**REQUIRED ACTION:** In the data that follows, find the line with "let? st := define_facts"; transcribe it, every later line up to the one with "end) ([], []) (mvals", and that line as well, exactly and with no others.

Data records:

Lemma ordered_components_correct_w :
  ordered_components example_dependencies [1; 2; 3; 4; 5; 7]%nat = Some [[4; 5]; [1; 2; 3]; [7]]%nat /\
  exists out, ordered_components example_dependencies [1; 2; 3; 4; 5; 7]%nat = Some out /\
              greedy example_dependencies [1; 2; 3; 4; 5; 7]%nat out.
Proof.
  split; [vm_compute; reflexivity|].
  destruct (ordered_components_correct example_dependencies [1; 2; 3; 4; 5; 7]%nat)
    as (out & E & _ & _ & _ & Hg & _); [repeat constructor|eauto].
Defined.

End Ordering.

* * *

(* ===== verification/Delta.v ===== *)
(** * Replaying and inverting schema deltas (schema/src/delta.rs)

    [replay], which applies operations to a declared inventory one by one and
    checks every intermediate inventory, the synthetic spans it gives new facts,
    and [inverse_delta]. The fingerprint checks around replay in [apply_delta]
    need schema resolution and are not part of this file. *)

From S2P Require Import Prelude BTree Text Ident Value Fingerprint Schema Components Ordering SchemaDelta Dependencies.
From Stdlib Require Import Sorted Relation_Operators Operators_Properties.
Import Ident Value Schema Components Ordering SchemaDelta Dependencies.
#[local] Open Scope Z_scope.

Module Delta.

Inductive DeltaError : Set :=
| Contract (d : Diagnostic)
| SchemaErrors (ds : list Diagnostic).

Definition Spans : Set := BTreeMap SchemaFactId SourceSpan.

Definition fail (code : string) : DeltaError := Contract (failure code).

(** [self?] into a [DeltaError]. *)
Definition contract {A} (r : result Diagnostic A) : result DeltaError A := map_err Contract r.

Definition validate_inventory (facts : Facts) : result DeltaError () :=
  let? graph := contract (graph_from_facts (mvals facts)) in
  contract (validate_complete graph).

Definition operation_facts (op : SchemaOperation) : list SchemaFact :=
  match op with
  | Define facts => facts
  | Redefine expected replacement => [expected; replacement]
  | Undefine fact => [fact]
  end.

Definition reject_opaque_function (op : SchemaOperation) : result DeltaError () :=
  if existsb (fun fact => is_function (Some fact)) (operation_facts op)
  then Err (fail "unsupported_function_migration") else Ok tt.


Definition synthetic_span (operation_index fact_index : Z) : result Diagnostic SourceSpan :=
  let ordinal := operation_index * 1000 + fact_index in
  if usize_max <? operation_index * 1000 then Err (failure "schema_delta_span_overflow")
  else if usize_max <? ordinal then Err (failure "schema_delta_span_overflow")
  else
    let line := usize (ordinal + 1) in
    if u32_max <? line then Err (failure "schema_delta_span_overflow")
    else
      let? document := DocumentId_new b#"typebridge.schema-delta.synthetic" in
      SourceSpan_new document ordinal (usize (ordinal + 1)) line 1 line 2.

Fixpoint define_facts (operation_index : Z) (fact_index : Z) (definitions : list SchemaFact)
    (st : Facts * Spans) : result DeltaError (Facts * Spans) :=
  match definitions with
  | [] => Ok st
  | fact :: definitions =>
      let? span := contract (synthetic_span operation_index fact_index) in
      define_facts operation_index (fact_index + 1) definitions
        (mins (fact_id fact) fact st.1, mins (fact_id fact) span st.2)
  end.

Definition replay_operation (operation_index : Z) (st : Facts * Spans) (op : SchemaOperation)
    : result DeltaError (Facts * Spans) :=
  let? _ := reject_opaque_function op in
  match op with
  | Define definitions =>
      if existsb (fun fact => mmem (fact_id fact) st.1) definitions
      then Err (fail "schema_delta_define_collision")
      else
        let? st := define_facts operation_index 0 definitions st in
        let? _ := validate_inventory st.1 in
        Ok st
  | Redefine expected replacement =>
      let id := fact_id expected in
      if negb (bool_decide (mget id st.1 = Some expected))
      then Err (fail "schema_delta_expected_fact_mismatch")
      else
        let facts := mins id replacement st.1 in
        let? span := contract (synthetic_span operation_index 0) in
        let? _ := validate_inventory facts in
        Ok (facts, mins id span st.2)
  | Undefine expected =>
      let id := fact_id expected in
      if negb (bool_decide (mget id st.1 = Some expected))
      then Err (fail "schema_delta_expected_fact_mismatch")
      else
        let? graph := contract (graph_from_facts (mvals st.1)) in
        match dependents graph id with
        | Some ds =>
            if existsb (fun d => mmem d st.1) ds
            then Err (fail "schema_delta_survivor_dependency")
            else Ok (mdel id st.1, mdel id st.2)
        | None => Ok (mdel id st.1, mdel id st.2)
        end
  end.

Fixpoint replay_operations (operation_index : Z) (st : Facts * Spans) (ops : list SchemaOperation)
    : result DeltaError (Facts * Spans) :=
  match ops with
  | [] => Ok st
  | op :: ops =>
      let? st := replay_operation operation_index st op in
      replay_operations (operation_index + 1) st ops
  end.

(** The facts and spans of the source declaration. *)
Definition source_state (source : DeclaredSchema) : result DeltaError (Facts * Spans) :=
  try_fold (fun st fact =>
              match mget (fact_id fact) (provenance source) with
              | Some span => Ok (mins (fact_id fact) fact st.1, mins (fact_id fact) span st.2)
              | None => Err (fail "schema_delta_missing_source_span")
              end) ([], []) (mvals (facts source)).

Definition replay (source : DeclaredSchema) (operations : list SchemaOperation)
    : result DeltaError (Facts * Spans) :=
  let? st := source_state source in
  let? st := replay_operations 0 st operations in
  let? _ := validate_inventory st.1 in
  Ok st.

**ANSWER FOR THE TASK:**
        let? st := define_facts operation_index 0 definitions st in
        let? _ := validate_inventory st.1 in
        Ok st
  | Redefine expected replacement =>
      let id := fact_id expected in
      if negb (bool_decide (mget id st.1 = Some expected))
      then Err (fail "schema_delta_expected_fact_mismatch")
      else
        let facts := mins id replacement st.1 in
        let? span := contract (synthetic_span operation_index 0) in
        let? _ := validate_inventory facts in
        Ok (facts, mins id span st.2)
  | Undefine expected =>
      let id := fact_id expected in
      if negb (bool_decide (mget id st.1 = Some expected))
      then Err (fail "schema_delta_expected_fact_mismatch")
      else
        let? graph := contract (graph_from_facts (mvals st.1)) in
        match dependents graph id with
        | Some ds =>
            if existsb (fun d => mmem d st.1) ds
            then Err (fail "schema_delta_survivor_dependency")
            else Ok (mdel id st.1, mdel id st.2)
        | None => Ok (mdel id st.1, mdel id st.2)
        end
  end.

Fixpoint replay_operations (operation_index : Z) (st : Facts * Spans) (ops : list SchemaOperation)
    : result DeltaError (Facts * Spans) :=
  match ops with
  | [] => Ok st
  | op :: ops =>
      let? st := replay_operation operation_index st op in
      replay_operations (operation_index + 1) st ops
  end.

(** The facts and spans of the source declaration. *)
Definition source_state (source : DeclaredSchema) : result DeltaError (Facts * Spans) :=
  try_fold (fun st fact =>
              match mget (fact_id fact) (provenance source) with
              | Some span => Ok (mins (fact_id fact) fact st.1, mins (fact_id fact) span st.2)
              | None => Err (fail "schema_delta_missing_source_span")
              end) ([], []) (mvals (facts source)).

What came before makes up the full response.